During the Advent season we cant by pass John the Baptist and his call for repentance, but neither can we bypass the joy that comes from knowing the God who saves. Along with repentance there is the good news that we are forgiven. This good news of forgiveness is so important as we prepare for the day when Christ will come again. On that last day we can be sure of eternal life because we are forgiven. We may be a sinful brood of vipers but we are also Gods chosen and forgiven people. And so we have the call to shout and sing. Zephaniah was speaking to people who had come to realise their guilt and sin while in exile from their homeland. And the prophet declares to them that their sin has been forgiven, their guilt taken away and they have been made as white and clean as new snow.
As long as we walk blameless - as long as we keep on thinking, "Theres nothing wrong with me", as long as we try to ignore what kind of people we really are, we will never really see who it is that is lying in the manger. We will never see what that baby has done for all of us; we will never see the love of God that sent his only Son to die for our sake. If we want to experience the real joy of Christmas then we must first repent, recognise our sinfulness, to let go of it and turn away from it.
Jesus told the story of the lad who was sitting in a pigsty thinking how stupid he had been to leave the warmth and security of his fathers home. He repented. He went back home and his first words were, "Father, I have sinned against heaven and before you. I am no longer worthy to be called your son." His father welcomed him with open arms. And likewise our heavenly welcomes us home and forgives all of our sin because of Jesus.
It is true we can't really know and appreciate what God has done for us in Bethlehem unless we taste the bitter castor oil of the Baptist. He calls us to account, measuring our lives, not by what nine our of ten Australians think, but by what God Almighty commands. He reminds that there is no getting away from the fact that we are sinners and that without help from God we would be damned forever. But he also points out that there is good news. The Messiah is coming who "will baptise you with the Holy Spirit and fire."

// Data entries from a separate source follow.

(** The view after [balloc] returned [b]. *)
Definition alloc_view (sb : superblock) (v : Z → list Z) (b : Z) : Z → list Z :=
  <[b := zero_block]> (<[BBLOCK b sb := bit_set (v (BBLOCK b sb)) (b mod BPB)]> v).

(** At least [n] blocks are free. *)
Definition has_free (sb : superblock) (v : Z → list Z) (n : nat) : Prop :=
  ∃ F : gset Z, (n ≤ size F)%nat ∧ ∀ b, b ∈ F → 0 ≤ b < sb_size sb ∧ used sb v b = false.

Lemma has_free_le sb v n m : (m ≤ n)%nat → has_free sb v n → has_free sb v m.
Proof. intros Hm (F & HF & Hf). exists F. split; [lia|done]. Qed.

Lemma sized_insert v b d : sized v → length d = 512%nat → sized (<[b := d]> v).
Proof.
  intros Hv Hd c. destruct (decide (b = c)) as [->|]; [by rewrite fn_lookup_insert|by rewrite fn_lookup_insert_ne].
Qed.

Section layout.
Context (start : Z) (sb : superblock) (L : layout start sb).

Lemma layout_pos : 32 ≤ sb_inodestart sb < sb_bmapstart sb ∧ sb_bmapstart sb < datastart sb.
Proof using L.
  destruct L as [H1 H2 H3 H4 H5 H6]. unfold datastart, IPB, BPB, BSIZE, sizeof_dinode, LOGSIZE, MAXOPBLOCKS in *. 
  change (512 / 64) with 8 in *. dlia.
Qed.

Lemma size_pos : 0 < sb_size sb.
Proof using L. pose proof layout_pos. pose proof (lo_data _ _ L). lia. Qed.

Lemma BBLOCK_bitmap b : 0 ≤ b < sb_size sb → is_bitmap sb (BBLOCK b sb) ∧ BBLOCK b sb = b / BPB + sb_bmapstart sb.
Proof using L.
  intros Hb. pose proof layout_pos as [Hp1 Hp2]. pose proof (lo_small _ _ L). pose proof (lo_data _ _ L).
  assert (0 ≤ b / BPB ≤ sb_size sb / BPB) as Hd by (split; [apply Z.div_pos; [lia|done]|apply Z.div_le_mono; [done|lia]]).
  assert (BBLOCK b sb = b / BPB + sb_bmapstart sb) as ->.
  { apply u32_small. unfold two32. unfold datastart in *. lia. }
  split; [|done]. unfold is_bitmap, datastart. lia.
Qed.

Lemma data_not_bitmap b c : is_data sb b → is_bitmap sb c → b ≠ c.
Proof using. unfold is_data, is_bitmap. lia. Qed.
(* ===== verification/ConsoleDev.v ===== *)
(** ConsoleDev: console input and the console device, the second half of
    [console.c].

    [input] is a ring of INPUT_BUF characters with free-running indices:
    [r] read, [w] written (complete lines), [e] edited. *)

From S2P Require Import Prelude Layout State Spinlock Console Sched Bytes Sleeplock Ports Apic Disk Bio Log Fs.

Definition INPUT_BUF : Z := 128.
(** [C(x)], control-x *)
Definition ctrl (x : Z) : Z := x - 64.

Section console_dev.
Context {ENV : Env} {DRV : DiskDriver}.

Definition get_input {A} (f : input → A) : K A := gets (λ s, f (k_input s)).
Definition set_input (f : input → input) : K unit := modify (upd_k_input f).

Definition in_at (i : input) (k : Z) : Z := nth (Z.to_nat (u32 k mod INPUT_BUF)) (in_buf i) 0.

(** [while(input.e != input.w && input.buf[(input.e-1) % INPUT_BUF] != '\n')] *)
Fixpoint kill_line (fuel : nat) : K unit :=
  i ← get_input (λ i, i);
  if negb (in_e i =? in_w i) && negb (in_at i (in_e i - 1) =? 10) then
    match fuel with
    | O => nofuel
    | S fuel =>
        set_input (upd_in_e (λ e, u32 (e - 1)));;
        consputc BACKSPACE;;
        kill_line fuel
    end
  else mret tt.

(** One character of [consoleintr]; the result tells whether to call
    [procdump]. *)
Definition consoleintr_char (c : Z) : K bool :=
  if c =? ctrl 80 then mret true
  else if c =? ctrl 85 then kill_line (Z.to_nat INPUT_BUF);; mret false
  else if (c =? ctrl 72) || (c =? 127) then
    i ← get_input (λ i, i);
    whenb (negb (in_e i =? in_w i))
      (set_input (upd_in_e (λ e, u32 (e - 1)));;
       consputc BACKSPACE);;
    mret false
  else
    i ← get_input (λ i, i);
    whenb (negb (c =? 0) && (u32 (in_e i - in_r i) <? INPUT_BUF))
      (let c := if c =? 13 then 10 else c in
       set_input (upd_in_buf <[Z.to_nat (in_e i mod INPUT_BUF) := u8 c]>);;
       set_input (upd_in_e (λ e, u32 (e + 1)));;
       consputc c;;
       i ← get_input (λ i, i);
       whenb ((c =? 10) || (c =? ctrl 68) || (in_e i =? u32 (in_r i + INPUT_BUF)))
         (set_input (upd_in_w (λ _, in_e i));;
          wakeup Chan_input));;
    mret false.

(** [while((c = getc()) >= 0)] *)
Fixpoint consoleintr_loop (turns : nat) (getc : K Z) (doprocdump : bool) : K bool :=
  c ← getc;
  if c <? 0 then mret doprocdump else
  match turns with
  | O => nofuel
  | S turns => d ← consoleintr_char c; consoleintr_loop turns getc (doprocdump || d)
  end.

(** [turns] bounds the characters one interrupt delivers. *)
Definition consoleintr (procdump : K unit) (turns : nat) (getc : K Z) : K unit :=
  acquire L_cons;;
  d ← consoleintr_loop turns getc false;
  release L_cons;;
  (* now call procdump() wo. cons.lock held *)
  whenb d procdump.

(** [while(input.r == input.w)]; true when the process was killed. *)
Fixpoint consoleread_wait (n : nat) : K bool :=
  i ← get_input (λ i, i);
  if in_r i =? in_w i then
    p ← myproc;
    pr ← proc_at p;
    if negb (p_killed pr =? 0) then mret true else
    match n with
    | O => nofuel
    | S n => sleep Chan_input (Some L_cons);; consoleread_wait n
    end
  else mret false.

(** [while(n > 0)]: whether the process was killed, and what was stored. *)
Fixpoint consoleread_loop (n : nat) (target : nat) (acc : list Z) : K (bool * list Z) :=
  match n with
  | O => mret (false, acc)
  | S n' =>
      killed ← consoleread_wait env_turns;
      if (killed : bool) then mret (true, acc) else
      i ← get_input (λ i, i);
      let c := in_at i (in_r i) in
      set_input (upd_in_r (λ r, u32 (r + 1)));;
      if c =? ctrl 68 then
        (* Save ^D for next time, to make sure caller gets a 0-byte result. *)
        whenb (n <? target)%nat (set_input (upd_in_r (λ r, u32 (r - 1))));;
        mret (false, acc)
      else if c =? 10 then mret (false, acc ++ [c])
      else consoleread_loop n' target (acc ++ [c])
  end.

(** The return value and the bytes stored at [dst]. *)
Definition consoleread (ip : nat) (n : Z) : K (Z * list Z) :=
  iunlock (Some ip);;
  acquire L_cons;;
  '(killed, l) ← consoleread_loop (Z.to_nat n) (Z.to_nat n) [];
  release L_cons;;
  ilock (Some ip);;
  mret (if (killed : bool) then -1 else Z.of_nat (length l), l).

Definition consolewrite (ip : nat) (buf : list Z) : K Z :=
  iunlock (Some ip);;
  acquire L_cons;;
  consputs (u8 <$> buf);;
  release L_cons;;
  ilock (Some ip);;
  mret (Z.of_nat (length buf)).
End console_dev.

(** The entry of [devsw] is [dev_read] and [dev_write] of [Dir]. *)
Definition consoleinit {DEV : Device} : K unit :=
  initlock L_cons;;
  modify (upd_k_cons_locking (λ _, true));;
  Ioapic.ioapicenable IRQ_KBD 0.
(** One round of the loop. *)
Lemma append_block_ok s din off src :
  core s → length din = 64%nat → slots_ok the_sb (gv s) (addrs_of din) → tight (gv s) (addrs_of din) off →
  (off < 140 * 512)%nat → src ≠ [] → (off mod 512 + length src ≤ 512)%nat →
  mk_freeblock s + nb (off + length src) - nb off ≤ 1000 →
  ∃ s' din', (∀ A (k : list Z → MK A), ('(din, x) ← file_sector din (Z.of_nat (off / 512)); buf ← rsect x;
      wsect x (splice buf (off mod 512) src);; k din) s = k din' s') ∧ appended s din off src s' din'.
Proof using Hw.
  intros Hc Hl Hs Ht Hoff Hne Hsrc Hfree. set (bn := (off / 512)%nat). set (o := (off mod 512)%nat) in *.
  assert (0 < length src)%nat as Hpos by (destruct src; [done|simpl; lia]).
  assert (off = bn * 512 + o)%nat as Eoff by (unfold bn, o; pose proof (Nat.div_mod off 512 ltac:(lia)); lia).
  assert (bn < 140)%nat as Hbn by (apply Nat.Div0.div_lt_upper_bound; lia).
  pose proof (takes_tight _ _ off (length src) Ht Hoff Hpos Hsrc) as Etk. fold bn in Etk.
  destruct (file_sector_ok s din bn Hc Hl Hs Hbn) as (s1 & din1 & R1 & [A1 A2 A3 A4 A5 A6 A7 A8 A9 A10]); [lia|].
  destruct (pos_slot bn Hbn) as [Hp Hp12].
  assert (slot (gv s1) (addrs_of din1) (pos bn) ≠ 0) as Hnz by (apply A9; [done|right; by left]).
  destruct (so_data _ _ _ A6 _ Hp Hnz) as [Hd Hu]. pose proof (co_free _ A1) as Hf1.
  unfold is_data in Hd. change (datastart the_sb) with 59 in Hd. change (sb_size the_sb) with 1000 in Hd.
  rewrite gv_used in Hu by (done || lia). apply Z.ltb_lt in Hu. set (x := slot (gv s1) (addrs_of din1) (pos bn)) in *.
  set (s2 := upd_mk_img <[x := splice (vw s1 x) o src]> s1).
  assert (∀ c, gv s2 c = <[x := splice (gv s1 x) o src]> (gv s1) c) as Eg by (intros c; unfold s2; by rewrite gv_write, (gv_vw s1 x) by lia).
  destruct (overwrite_ok _ _ the_layout (gv s1) (addrs_of din1) (pos bn) (splice (gv s1 x) o src) A6 Hp Hp12 Hnz) as (E1 & E2 & E3).
  fold x in E1, E2, E3. exists s2, din1. split.
  { intros A k. mrun R1. mrun (rsect_run s1 x A1 ltac:(lia)). by mrun (wsect_run s1 x (splice (vw s1 x) o src) ltac:(lia)). }
  assert (tight (gv s2) (addrs_of din1) (off + length src)) as Ht2.
  { split.
    - intros j Hj. rewrite (slot_ext _ _ Eg), E1, A9 by (apply pos_slot; lia). rewrite (proj1 Ht) by done. unfold filled.
      split; [intros [?|[->%pos_inj|[? E]]]; [lia|lia|by destruct (pos_slot j Hj)]|]. intros Hlt.
      destruct (decide (j = bn)) as [->|]; [right; by left|left; lia].
    - rewrite (slot_ext _ _ Eg), E1, A9, (proj2 Ht) by (unfold nslots; lia). unfold filled.
      split; [intros [?|[E|[? _]]]; [lia| |lia]|]. 
      + by rewrite <-E in Hp12.
      + intros Hlt. destruct (decide (12 ≤ bn)%nat); [right; right; done|left; lia]. }
  assert (∀ i, mapped (gv s2) (addrs_of din1) i →
    fbyte (gv s2) (addrs_of din1) i = over (fbyte (gv s1) (addrs_of din1)) off src i) as Hover.
  { intros i [Hr Hz]. transitivity (fbyte (<[x := splice (gv s1 x) o src]> (gv s1)) (addrs_of din1) i).
    { unfold fbyte. by rewrite (slot_ext _ _ Eg), Eg. }
    rewrite (slot_ext _ _ Eg), E1 in Hz by (apply pos_slot, Nat.Div0.div_lt_upper_bound; lia).
    pose proof (fbyte_overwrite _ _ the_layout (gv s1) (addrs_of din1) bn o src i (gv_sized s1 A1) A6 Hbn Hnz ltac:(lia) (conj Hr Hz)) as Ew.
    cbv zeta in Ew. fold x in Ew. by rewrite Ew, <-Eoff. }
  split; try done.
  - apply core_write; [done|lia|]. rewrite length_splice; rewrite (co_sized _ A1); [done|lia].
  - simpl. lia.
  - by eapply slots_ok_ext.
  - eapply (grows_ext _ _ _ Eg), (slots_grow_trans _ _ the_layout); done.
  - intros i Hi. pose proof (tight_mapped _ _ _ i Ht2 Hi ltac:(lia)) as Hm. rewrite Hover by done.
    unfold over. destruct (decide (off ≤ i < off + length src)%nat); [done|]. eapply fbyte_keeps; [exact A7|exact A8|]. apply (tight_mapped _ _ off); [done|lia|lia].
  - intros Hz i Hi Hm. rewrite Hover by done. unfold over. rewrite decide_False by lia.
    destruct (decide (slot (gv s) (addrs_of din) (pos (i / 512)) = 0)) as [E|E].
    + unfold fbyte. destruct (mapped_slot _ _ i Hm) as [Hk Hk12]. rewrite A10; [by rewrite nth_lookup; destruct (zero_block !! _) eqn:El; [apply lookup_replicate in El as [-> _]|]|done..|].
      destruct Hm as [_ Hm]. by rewrite (slot_ext _ _ Eg), E1 in Hm.
    + assert (mapped (gv s) (addrs_of din) i) as Hm' by (split; [apply Hm|done]).
      erewrite fbyte_keeps; [apply (Hz i ltac:(lia) Hm')|exact A7|exact A8|exact Hm'].
Qed.

Lemma iappend_loop_ok fuel s din off src :
  core s → length din = 64%nat → slots_ok the_sb (gv s) (addrs_of din) → tight (gv s) (addrs_of din) off →
  (off + length src ≤ 140 * 512)%nat → (length src ≤ fuel)%nat → mk_freeblock s + nb (off + length src) - nb off ≤ 1000 →
  ∃ s' din', iappend_loop fuel din (Z.of_nat off) src s = Ret (din', Z.of_nat (off + length src)) s' ∧ appended s din off src s' din'.
Proof using Hw.
  revert s din off src. induction fuel as [|fuel IH]; intros s din off src Hc Hl Hs Ht Hoff Hfuel Hfree; cbn [iappend_loop].
  all: destruct (Z.ltb_spec 0 (Z.of_nat (length src))) as [Hlt|Hge]; [|
    assert (src = []) as -> by (apply nil_length_inv; lia); exists s, din; simpl; rewrite Nat.add_0_r; split; [done|]; by apply appended_nil].
  { lia. }
  pose proof (Nat.mod_upper_bound off 512 ltac:(lia)) as Hmb. pose proof (Nat.div_mod off 512 ltac:(lia)) as Hdm.
  unfold BSIZE. assert (Z.of_nat off / 512 = Z.of_nat (off / 512)) as -> by (by rewrite Nat2Z.inj_div).
  assert (off / 512 < 140)%nat as Hbn by (apply Nat.Div0.div_lt_upper_bound; lia).
  unfold assert_. change MAXFILE with 140. rewrite (proj2 (Z.ltb_lt _ _)) by lia. rewrite bind_ret. cbv zeta.
  set (m := Nat.min (length src) (512 - off mod 512)).
  replace (Z.min (Z.of_nat (length src)) ((Z.of_nat (off / 512) + 1) * 512 - Z.of_nat off)) with (Z.of_nat m) by lia.
  replace (Z.to_nat (Z.of_nat off - Z.of_nat (off / 512) * 512)) with (off mod 512)%nat by lia. rewrite Nat2Z.id.
  assert (length (take m src) = m) as Hm by (rewrite length_take; lia).
  assert (nb (off + m) ≤ nb (off + length src)) as Hmono by (apply nb_mono; lia).
  destruct (append_block_ok s din off (take m src) Hc Hl Hs Ht) as (s1 & din1 & R1 & A1); rewrite ?Hm; try lia.
  { intros E. rewrite E in Hm. simpl in Hm. lia. }
  rewrite u32_small by (unfold two32; lia). rewrite R1, <-Nat2Z.inj_add.
  pose proof A1 as [C1 C2 C3 C4 C5 C6 C7 C8 _ _]. rewrite Hm in C2, C8.
  destruct (IH s1 din1 (off + m)%nat (drop m src) C1 C4 C6 C8) as (s2 & din2 & R2 & A2); rewrite ?length_drop.
  - lia.
  - lia.
  - rewrite C2. replace (off + m + (length src - m))%nat with (off + length src)%nat by lia. lia.
  - exists s2, din2. split.
    + rewrite R2, length_drop. do 3 f_equal. lia.
    + rewrite <-(take_drop m src). eapply appended_app; [exact A1|]. by rewrite Hm.
Qed.
End build.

Before we rush headlong into Christmas joy, let's take a moment to stumble over abrasive, rough, straight talking John the Baptist. Joy, real joy, gospel-evoked joy, only comes because we can happily put all of our sin behind us. We know that at Christmas God's love sent to us a Saviour who would cancel our debt of sin totally and completely. There in the manger is a child, a very ordinary looking, plain and simple child, but the infant son saves us from the punishment we deserve - he died on a cross for our forgiveness. Joy, not a superficial Christmas merriment, real joy has come to the world. We sing at this time of the year, "Joy to the world! The Lord is come: Let every heart prepare him room, and heaven and nature sing."
And so we have this call to rejoice and shout aloud. We may be sinners but we have a Saviour. And that is just what we are about to celebrate in a week's time. Jesus was born in Bethlehem for us and because of our sin, so
"Sing and shout aloud for joy! Rejoice with all your heart! ....
The Lord will take delight in you, and in his love he will give you new life."